If a custodial parent wishes to move outside of New York State (or even certain distances within the state), her or she can do so by either having the consent of the other parent in the form of a properly drafted and signed agreement or obtaining a Court order permitting the relocation over the objection of the other parent.
To obtain a Court order allowing the relocation, the custodial parent must make a written request to the Court for permission to change the residence of the child. The other parent is given an opportunity to respond to the request, and if the parties cannot come to an agreement the Court will hold a hearing and decide whether or not to approve the relocation.
If you want to negotiate and draft an agreement concerning the relocation of your child, make a request to the Court for permission to relocate, or to oppose such a request, please contact us.
We can counsel you in negotiating and drafting an agreement concerning child relocation, and advise you as to the legal and practical considerations involved in handling a relocation issue. In addition, we can draft and submit to the Court an appropriate request to relocate or an objection to such a relocation. Finally, we can represent you in Court and conduct a hearing on any request to relocate or objection to relocation.

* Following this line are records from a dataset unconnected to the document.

Lemma current_loop_resolves (rows : list row) (v h : row) :
  keyed rows -> resolves rows v h -> In v rows ->
  exists n, forall fuel, (n <= fuel)%nat ->
    current_loop fuel rows (v !! "id") = Some (Some h).
Proof.
  intros Hk. induction 1 as [v Hc|v Hc Hf|v newer h Hc Hf _ IH]; intros Hin.
  - exists 1%nat. intros [|fuel] Hfuel; [lia|]. cbn [current_loop].
    rewrite (keyed_truthy_id _ _ Hk Hin), (keyed_find _ _ Hk Hin).
    by rewrite Hc.
  - exists 1%nat. intros [|fuel] Hfuel; [lia|]. cbn [current_loop].
    rewrite (keyed_truthy_id _ _ Hk Hin), (keyed_find _ _ Hk Hin).
    by rewrite Hc, Hf.
  - destruct IH as [n Hn]; [by apply find_some in Hf as [? _]|].
    exists (S n). intros [|fuel] Hfuel; [lia|]. cbn [current_loop].
    rewrite (keyed_truthy_id _ _ Hk Hin), (keyed_find _ _ Hk Hin).
    rewrite Hc, Hf. simpl. apply Hn. lia.
Qed.

Lemma current_loop_Some (rows : list row) (fuel : nat) :
  keyed rows ->
  forall (i : option value) (h : row),
    current_loop fuel rows i = Some (Some h) ->
    exists v, List.find (col_is "id" i) rows = Some v /\ resolves rows v h.
Proof.
  intros Hk. induction fuel as [|fuel IH]; intros i h H; [done|].
  cbn [current_loop] in H. destruct (truthy i) eqn:Hi; [|done].
  destruct (List.find (col_is "id" i) rows) as [v|] eqn:Hf; [|done].
  exists v. split; [done|].
  destruct (find_col_is_id _ _ _ Hf) as [Hin Hid].
  destruct (proj1 Hk v Hin) as [_ ([|] & Hb)]; rewrite Hb in H; simpl in H.
  - injection H as <-. by apply resolves_current.
  - rewrite <- Hid in H.
    destruct (List.find (col_is "previous_version_id" (v !! "id")) rows)
      as [newer|] eqn:Hn.
    + apply IH in H as (v' & Hf' & Hres).
      apply find_some in Hn as Hn'. destruct Hn' as [Hnin _].
      rewrite (keyed_find _ _ Hk Hnin) in Hf'. injection Hf' as <-.
      by eapply resolves_advance.
    + injection H as <-. by apply resolves_fallback.
Qed.

Lemma current_loop_null (rows : list row) (fuel : nat) :
  keyed rows ->
  forall i : option value,
    current_loop fuel rows i = Some None ->
    truthy i = false \/ List.find (col_is "id" i) rows = None.
Proof.
  intros Hk. induction fuel as [|fuel IH]; intros i H; [done|].
  cbn [current_loop] in H. destruct (truthy i) eqn:Hi; [|by left].
  destruct (List.find (col_is "id" i) rows) as [v|] eqn:Hf; [|by right].
  exfalso. destruct (truthy (v !! "is_current")); [done|].
  destruct (List.find (col_is "previous_version_id" i) rows)
    as [newer|] eqn:Hn; [|done].
  apply find_some in Hn as [Hnin _].
  apply IH in H as [H|H].
  - by rewrite (keyed_truthy_id _ _ Hk Hnin) in H.
  - by rewrite (keyed_find _ _ Hk Hnin) in H.
Qed.
(** * jobint-backend: the matching and application pipeline

    A shallow embedding of the two matching services (the keyword
    version and the AI-backed version that the routes and the daily job
    import), of the review routes, of [applyToJob] and of the
    application queue worker, together with the properties of the
    specification that concern them.

    Conventions of the embedding.
    - JavaScript strings are modelled as [string] (8-bit characters);
      [toLowerCase] lowers the ASCII letters.
    - JavaScript numbers are modelled exactly: integers as [Z], quotients
      as [Q].  Every number the keyword scorer adds up is an integer; the
      only quotient is [matched / total * 40] in [matchSkills].
    - SQL NULL / JavaScript [null] is [None]; an SQL table is the list of
      its rows.  The tables of [DB] are those of [database/schema.sql];
      an identifier is a natural number.
    - [try]/[catch] is an error monad over the database state. *)

From Stdlib Require Import ZArith QArith Qround List String Ascii Bool Lia.
From Stdlib Require Import DecimalString Sorted Lqa.
Import ListNotations.

Open Scope string_scope.
Open Scope Z_scope.

(* ================================================================== *)
(** ** JavaScript values used by the services *)

Module JS.

(** [c.toLowerCase()] for one character: [A]-[Z] move to [a]-[z]. *)
Definition lowerChar (c : ascii) : ascii :=
  let n := nat_of_ascii c in
  if ((65 <=? n) && (n <=? 90))%nat then ascii_of_nat (n + 32) else c.

(** [s.toLowerCase()]. *)
Fixpoint toLowerCase (s : string) : string :=
  match s with
  | EmptyString => EmptyString
  | String c r => String (lowerChar c) (toLowerCase r)
  end.

(** [t.startsWith(s)]. *)
Fixpoint startsWith (t s : string) {struct s} : bool :=
  match s, t with
  | EmptyString, _ => true
  | String _ _, EmptyString => false
  | String a s', String b t' => Ascii.eqb a b && startsWith t' s'
  end.

(** [t.includes(s)]: [s] occurs in [t] at some position. *)
Fixpoint includes (t s : string) : bool :=
  startsWith t s ||
  match t with
  | EmptyString => false
  | String _ t' => includes t' s
  end.

(** Truthiness of a string: only the empty string is falsy. *)
Definition truthy (s : string) : bool :=
  match s with EmptyString => false | String _ _ => true end.

(** Truthiness of a nullable string column. *)
Definition truthyOpt (o : option string) : bool :=
  match o with Some s => truthy s | None => false end.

To discuss your questions or concerns about child relocation, please contact us to schedule an appointment for a free consultation.
If you would like more information about the law and procedures for child relocation matters, please continue reading.
How Does a Court Decide Whether to Allow a Parent to Relocate with a Child?
In making its decision, the Court’s sole and only concern is whether the move will be in the child’s best interests.
To determine whether a move is in the child’s best interests, each relocation request must be evaluated based on the unique facts and circumstances of your case. While the rights of the parents must be taken into account, the rights and needs of the children are the Court’s most important consideration.
What Factors are Important to the Court in Deciding Whether to Permit Relocation?
While all facts and circumstances concerning the move will be considered by the Court, there are certain issues which the Court will generally wish to address in determining whether or not to permit a relocation. They are:
1. Each parent's reasons for seeking or opposing the move.
2. The nature, depth, and quality of the relationships between the child and the custodial and noncustodial parents.
3. The impact of the move on the quantity and quality of the child's future contact with the noncustodial parent.
4. The degree to which the custodial parent's and child's life may be enhanced economically, emotionally and educationally by the move.
5. The feasibility of preserving the relationship between the noncustodial parent and child through suitable visitation arrangements.
What Happens if the Court Permits the Relocation?
If the Court allows the custodial parent to relocate with the child, it will almost certainly modify any existing visitation order to reflect the change in the relationship between the child and the noncustodial parent. While the Court will encourage the parents to try and agree to a new visitation schedule, it will set its own schedule in the event the parents cannot do so.